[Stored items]
----------------

(* ===== verification/IngestPostings.v ===== *)
(** What the loop over the occurrences materializes: closed forms of the postings of
    [Materialize], and the property that materializing a batch succeeds and loses nothing. *)

From Stdlib Require Import Sorting.Sorted.
From S2P Require Import Prelude RustStr SdbModel IndexModel SdbSymbols SdbNormalize UnionFind SdbGroups SdbProfile StoreFormat Search Targets SymbolEncoding Identifiers Materialize SearchScore.

Open Scope Z_scope.

(** ** Lists *)

(** A loop inside a loop is one loop over the pairs. *)
Lemma foldM_nested {S A B : Type} (f : A → S → B → option S) (g : A → list B) s l :
  foldM (λ s a, foldM (f a) s (g a)) s l = foldM (λ s p, f p.1 s p.2) s (concat ((λ a, (λ b, (a, b)) <$> g a) <$> l)).
Proof.
  revert s. induction l as [|a l IH]; intros s; cbn; [done|]. rewrite foldM_app.
  assert (∀ k s, foldM (λ s p, f p.1 s p.2) s ((λ b, (a, b)) <$> k) = foldM (f a) s k) as ->.
  { induction k as [|b k IHk]; intros w; cbn; [done|]. by destruct (f a w b); cbn. }
  by destruct (foldM (f a) s (g a)); cbn.
Qed.

(** A loop that takes [ideal l] to [ideal (l ++ [x])] computes [ideal]. *)
Lemma foldM_ideal {S A : Type} (f : S → A → option S) (ideal : list A → S) l :
  (∀ k x, x ∈ l → f (ideal k) x = Some (ideal (k ++ [x]))) → foldM f (ideal []) l = Some (ideal l).
Proof.
  intros Hf. assert (∀ k l', l' ⊆ l → foldM f (ideal k) l' = Some (ideal (k ++ l'))) as H.
  { intros k l'. revert k. induction l' as [|x l' IH]; intros k Hl; cbn [foldM]; [by rewrite app_nil_r|].
    rewrite Hf by (apply Hl; left). cbn [mbind option_bind]. rewrite IH by (intros y Hy; apply Hl; by right).
    by rewrite <- app_assoc. }
  apply (H []). done.
Qed.

Lemma push_at_seq {A : Type} (f : nat → list A) n g x :
  (g < n)%nat →
  push_at (f <$> seq 0 n) (Z.of_nat g) x = Some ((λ i, if decide (i = g) then f i ++ [x] else f i) <$> seq 0 n).
Proof.
  intros Hg. unfold push_at. rewrite zget_of_nat, list_lookup_fmap, lookup_seq_lt by done. cbn [fmap option_fmap option_map mbind option_bind].
  unfold zset, zlen. rewrite length_fmap, length_seq. destruct (Z.leb_spec 0 (Z.of_nat g)), (Z.ltb_spec (Z.of_nat g) (Z.of_nat n)); try lia.
  cbn [andb]. f_equal. rewrite Nat2Z.id. apply list_eq. intros i.
  destruct (decide (i < n)%nat) as [Hi|Hi].
  - rewrite !list_lookup_fmap, lookup_seq_lt by done. cbn. destruct (decide (i = g)) as [->|Hne].
    + rewrite list_lookup_insert_eq by (rewrite length_fmap, length_seq; lia). done.
    + rewrite list_lookup_insert_ne by done. by rewrite list_lookup_fmap, lookup_seq_lt.
  - rewrite !lookup_ge_None_2; rewrite ?length_insert, ?length_fmap, ?length_seq; (done || lia).
Qed.

Lemma replicate_seq {A : Type} n (x : A) : replicate n x = (λ _, x) <$> seq 0 n.
Proof. generalize 0%nat. induction n as [|n IH]; intros a; cbn; [done|]. by rewrite (IH (S a)). Qed.

(** [entry(..).or_insert(..)] in a loop: the first value wins. *)
Lemma entry_or_insert_lookup {V : Type} (m : gmap SymbolKey V) k v k' :
  entry_or_insert m k v !! k' = match m !! k' with Some w => Some w | None => if decide (k = k') then Some v else None end.
Proof.
  unfold entry_or_insert. destruct (m !! k) as [w|] eqn:E.
  - destruct (m !! k') eqn:E'; [done|]. case_decide; [congruence|done].
  - destruct (decide (k = k')) as [->|]; [by rewrite lookup_insert_eq, E|]. rewrite lookup_insert_ne by done. by destruct (m !! k').
Qed.

Lemma first_wins {A V : Type} (key : A → SymbolKey) (val : A → V) l k :
  foldl (λ m x, entry_or_insert m (key x) (val x)) ∅ l !! k = val <$> List.find (λ x, bool_decide (key x = k)) l.
Proof.
  assert (∀ m, foldl (λ m x, entry_or_insert m (key x) (val x)) m l !! k =
    match m !! k with Some w => Some w | None => val <$> List.find (λ x, bool_decide (key x = k)) l end) as H.
  { induction l as [|x l IH]; intros m; cbn [foldl List.find]; [by destruct (m !! k)|]. rewrite IH, entry_or_insert_lookup.
    destruct (m !! k); [done|]. destruct (decide (key x = k)); [by rewrite bool_decide_true|by rewrite bool_decide_false]. }
  rewrite H. by rewrite lookup_empty.
Qed.

Lemma enumerate_lookup {A : Type} (l : list A) (i : nat) : enumerate l !! i = (λ x, (Z.of_nat i, x)) <$> l !! i.
Proof.
  unfold enumerate. rewrite (lookup_zip_with pair). destruct (l !! i) as [x|] eqn:E; cbn.
  - rewrite lookup_seqZ_lt; [done|]. apply lookup_lt_Some in E. unfold zlen. lia.
  - by destruct (seqZ 0 (zlen l) !! i).
Qed.

Lemma elem_of_enumerate {A : Type} (l : list A) i x : (i, x) ∈ enumerate l ↔ zget l i = Some x.
Proof.
  rewrite list_elem_of_lookup. setoid_rewrite enumerate_lookup. split.
  - intros (j & Hj). destruct (l !! j) as [y|] eqn:E; cbn in Hj; [|done]. injection Hj as <- <-. by rewrite zget_of_nat.
  - intros Hg. pose proof (zget_Some_lt _ _ _ Hg). exists (Z.to_nat i). rewrite <- (Z2Nat.id i), zget_of_nat in Hg by lia.
    rewrite Hg. cbn. by rewrite Z2Nat.id by lia.
Qed.

Lemma enumerate_values {A : Type} (l : list A) : (enumerate l).*2 = l.
Proof. apply list_eq. intros i. rewrite list_lookup_fmap, enumerate_lookup. by destruct (l !! i). Qed.

(** ** The occurrences of a batch, and their postings *)

(** An occurrence with its document: the ordinal, the primary document, the normalized one. *)
Definition item : Type := (Z * (PrimaryDoc * NormalizedDocument)) * Occurrence.
Definition it_doc (x : item) : Z := x.1.1.
Definition it_primary (x : item) : PrimaryDoc := x.1.2.1.
Definition it_key (x : item) : SymbolKey := IndexModel.occ_key x.2.

Definition items (primaries : list PrimaryDoc) (documents : list NormalizedDocument) : list item :=
  concat ((λ e, (λ o, (e, o)) <$> nd_occurrences e.2.2) <$> enumerate (zip primaries documents)).

Definition defines (x : item) : bool := bool_decide (occ_role x.2 = Definition_).
Definition references (x : item) : bool := negb (defines x).

(** The posting of an occurrence, in a group and in its document. *)
Definition posting_of (x : item) : GroupOcc :=
  mkGroupOcc (as_i32 (it_doc x)) (pd_epoch (it_primary x)) (as_i32 (pd_target_ord (it_primary x))) (occ_span x.2)
    (occ_flags_for x.2 (pd_facts (it_primary x))).
Definition doc_posting_of (ords : gmap SymbolKey Z) (x : item) : DocOcc :=
  mkDocOcc (as_i32 (default 0 (ords !! it_key x))) (occ_span x.2) (occ_flags_for x.2 (pd_facts (it_primary x))).

(** The postings of group [g] under [index] among the occurrences [sel] selects. *)
Definition posted (index : gmap SymbolKey nat) (sel : item → bool) (l : list item) (g : nat) : list GroupOcc :=
  posting_of <$> List.filter (λ x, sel x && bool_decide (index !! it_key x = Some g)) l.

Definition doc_posted (ords : gmap SymbolKey Z) (l : list item) (d : nat) : list DocOcc :=
  doc_posting_of ords <$> List.filter (λ x, it_doc x =? Z.of_nat d) l.

(** The first target that defines each key. *)
Definition def_targets (l : list item) : gmap SymbolKey Z :=
  foldl (λ m x, entry_or_insert m (it_key x) (as_i32 (pd_target_ord (it_primary x)))) ∅ (List.filter defines l).

Lemma posted_snoc index sel l x g :
  posted index sel (l ++ [x]) g =
  posted index sel l g ++ (if sel x && bool_decide (index !! it_key x = Some g) then [posting_of x] else []).
Proof. unfold posted. rewrite filter_snoc, fmap_app. by destruct (_ && _). Qed.

Lemma doc_posted_snoc ords l x d :
  doc_posted ords (l ++ [x]) d = doc_posted ords l d ++ (if it_doc x =? Z.of_nat d then [doc_posting_of ords x] else []).
Proof. unfold doc_posted. rewrite filter_snoc, fmap_app. by destruct (_ =? _). Qed.

Lemma posted_push (index : gmap SymbolKey nat) (sel : item → bool) l x g n :
  index !! it_key x = Some g → (g < n)%nat →
  (if sel x then push_at (posted index sel l <$> seq 0 n) (Z.of_nat g) (posting_of x) else Some (posted index sel l <$> seq 0 n)) =
  Some (posted index sel (l ++ [x]) <$> seq 0 n).
Proof.
  intros Hx Hg. destruct (sel x) eqn:Hs.
  - rewrite push_at_seq by done. f_equal. apply list_fmap_ext. intros _ i _. rewrite posted_snoc, Hs, Hx. cbn [andb].
    case_decide; [by rewrite bool_decide_true by congruence|]. rewrite bool_decide_false by congruence. by rewrite app_nil_r.
  - f_equal. apply list_fmap_ext. intros _ i _. rewrite posted_snoc, Hs. cbn [andb]. by rewrite app_nil_r.
Qed.

Lemma doc_posted_push ords l x n :
  0 ≤ it_doc x < Z.of_nat n →
  push_at (doc_posted ords l <$> seq 0 n) (it_doc x) (doc_posting_of ords x) = Some (doc_posted ords (l ++ [x]) <$> seq 0 n).
Proof.
  intros Hd. rewrite <- (Z2Nat.id (it_doc x)) at 1 by lia. rewrite push_at_seq by lia. f_equal. apply list_fmap_ext. intros _ i _.
  rewrite doc_posted_snoc. case_decide as Hi; destruct (Z.eqb_spec (it_doc x) (Z.of_nat i)); try lia; [done|by rewrite app_nil_r].
Qed.

Section postings.
Context `{CharTables} (primaries : list PrimaryDoc) (batch : SemanticBatch).
Let groups := b_groups batch.
Let names := display_names (b_documents batch).

(** The occurrences a rename rewrites. *)
Definition renames (x : item) : bool :=
  editable (pd_facts (it_primary x)) && negb (occ_synthetic x.2) &&
  rename_token_matches x.2 (source_lines (pd_source_text (it_primary x))) names batch.

Definition ideal_postings (ords : gmap SymbolKey Z) (l : list item) : Postings :=
  mkPostings (posted (ref_group_index groups) references l <$> seq 0 (length (ref_groups groups)))
    (posted (ref_group_index groups) defines l <$> seq 0 (length (ref_groups groups)))
    (posted (rename_group_index groups) renames l <$> seq 0 (length (rename_groups groups)))
    (doc_posted ords l <$> seq 0 (length primaries)) (def_targets l).

(** A posting of an editable document has the editable flag already. *)
Lemma editable_flag occ facts : editable facts = true → Z.lor (occ_flags_for occ facts) OCC_EDITABLE = occ_flags_for occ facts.
Proof.
  unfold editable. intros [[Hg Hr]%andb_true_iff Hd]%andb_true_iff. apply negb_true_iff in Hg, Hr, Hd. unfold occ_flags_for, editable.
  rewrite Hg, Hr, Hd. cbn [negb andb]. case_bool_decide; destruct (occ_synthetic occ); vm_compute; reflexivity.
Qed.

(** What indexing every occurrence takes. *)
Record indexed (ords : gmap SymbolKey Z) (x : item) : Prop := {
  ix_doc : 0 ≤ it_doc x < Z.of_nat (length primaries);
  ix_caller : is_Some (ords !! it_key x);
  ix_ref : ∃ g, ref_group_index groups !! it_key x = Some g ∧ (g < length (ref_groups groups))%nat;
  ix_rename : ∃ g, rename_group_index groups !! it_key x = Some g ∧ (g < length (rename_groups groups))%nat
}.

Lemma post_occurrence_ideal ords l x :
  indexed ords x →
  post_occurrence batch ords names (it_doc x) (it_primary x) (source_lines (pd_source_text (it_primary x))) (ideal_postings ords l) x.2 =
  Some (ideal_postings ords (l ++ [x])).
Proof.
  intros [Hd [c Hc] (g & Hg & Hglt) (rg & Hrg & Hrlt)]. unfold post_occurrence. cbv zeta.
  change (IndexModel.occ_key x.2) with (it_key x). rewrite Hc. cbn [mbind option_bind ps_doc ideal_postings].
  assert (mkDocOcc (as_i32 c) (occ_span x.2) (occ_flags_for x.2 (pd_facts (it_primary x))) = doc_posting_of ords x) as ->.
  { unfold doc_posting_of. by rewrite Hc. }
  rewrite doc_posted_push by done. cbn [mbind option_bind]. unfold groups in Hg. rewrite Hg. cbn [mbind option_bind].
  fold groups in Hg.
  pose proof (posted_push (ref_group_index groups) references l x g _ Hg Hglt) as Hrefs.
  pose proof (posted_push (ref_group_index groups) defines l x g _ Hg Hglt) as Hdefs.
  pose proof (posted_push (rename_group_index groups) renames l x rg _ Hrg Hrlt) as Hren.
  assert (def_targets (l ++ [x]) = if defines x then entry_or_insert (def_targets l) (it_key x) (as_i32 (pd_target_ord (it_primary x)))
                                   else def_targets l) as Ht.
  { unfold def_targets. rewrite filter_snoc, foldl_app. by destruct (defines x). }
  fold (posting_of x). fold (defines x). unfold ideal_postings. cbn [ps_ref ps_def ps_rename ps_def_target].
  set (R := λ l', posted (ref_group_index groups) references l' <$> seq 0 (length (ref_groups groups))) in *.
  set (D := λ l', posted (ref_group_index groups) defines l' <$> seq 0 (length (ref_groups groups))) in *.
  set (N := λ l', posted (rename_group_index groups) renames l' <$> seq 0 (length (rename_groups groups))) in *.
  fold (R l) (D l) (N l) (R (l ++ [x])) (D (l ++ [x])) (N (l ++ [x])) in *.
  rewrite Ht. fold (renames x).
  assert (∀ (r d : list (list GroupOcc)) (t : gmap SymbolKey Z) (dd : list (list DocOcc)),
    (renames ← (if renames x then
       rg ← rename_group_index (b_groups batch) !! it_key x;
       push_at (N l) (Z.of_nat rg) (mkGroupOcc (as_i32 (it_doc x)) (pd_epoch (it_primary x)) (as_i32 (pd_target_ord (it_primary x)))
         (occ_span x.2) (Z.lor (occ_flags_for x.2 (pd_facts (it_primary x))) OCC_EDITABLE))
     else Some (N l)); Some (mkPostings r d renames dd t)) = Some (mkPostings r d (N (l ++ [x])) dd t)) as Hfin.
  { intros r d t dd. destruct (renames x) eqn:Hr; [|by injection Hren as ->].
    fold groups. rewrite Hrg. cbn [mbind option_bind]. rewrite editable_flag by (by apply andb_true_iff in Hr as [[? _]%andb_true_iff _]).
    fold (posting_of x). by rewrite Hren. }
  unfold references in Hrefs. destruct (defines x); cbn [negb] in Hrefs.
  - injection Hrefs as <-. rewrite Hdefs. cbn [mbind option_bind]. apply Hfin.
  - injection Hdefs as <-. rewrite Hrefs. cbn [mbind option_bind]. apply Hfin.
Qed.

Lemma post_documents_ideal ords :
  (∀ x, x ∈ items primaries (b_documents batch) → indexed ords x) →
  post_documents batch ords names primaries = Some (ideal_postings ords (items primaries (b_documents batch))).
Proof.
  intros Hix. unfold post_documents.
  assert (postings_new batch (length primaries) = ideal_postings ords []) as ->.
  { unfold postings_new, ideal_postings. by rewrite !replicate_seq. }
  unfold post_document. rewrite (foldM_nested (λ e, post_occurrence batch ords names e.1 e.2.1 (source_lines (pd_source_text e.2.1)))
    (λ e, nd_occurrences e.2.2)). apply (foldM_ideal _ (ideal_postings ords)). intros k x Hx. by apply post_occurrence_ideal, Hix.
Qed.
End postings.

----------------

Return exactly the lines from the beginning of the data above through the one containing "option S) (g", please. Include both end lines and add nothing else.

Your solution:
(* ===== verification/IngestPostings.v ===== *)
(** What the loop over the occurrences materializes: closed forms of the postings of
    [Materialize], and the property that materializing a batch succeeds and loses nothing. *)

From Stdlib Require Import Sorting.Sorted.
From S2P Require Import Prelude RustStr SdbModel IndexModel SdbSymbols SdbNormalize UnionFind SdbGroups SdbProfile StoreFormat Search Targets SymbolEncoding Identifiers Materialize SearchScore.

Open Scope Z_scope.

(** ** Lists *)

(** A loop inside a loop is one loop over the pairs. *)
Lemma foldM_nested {S A B : Type} (f : A → S → B → option S) (g : A → list B) s l :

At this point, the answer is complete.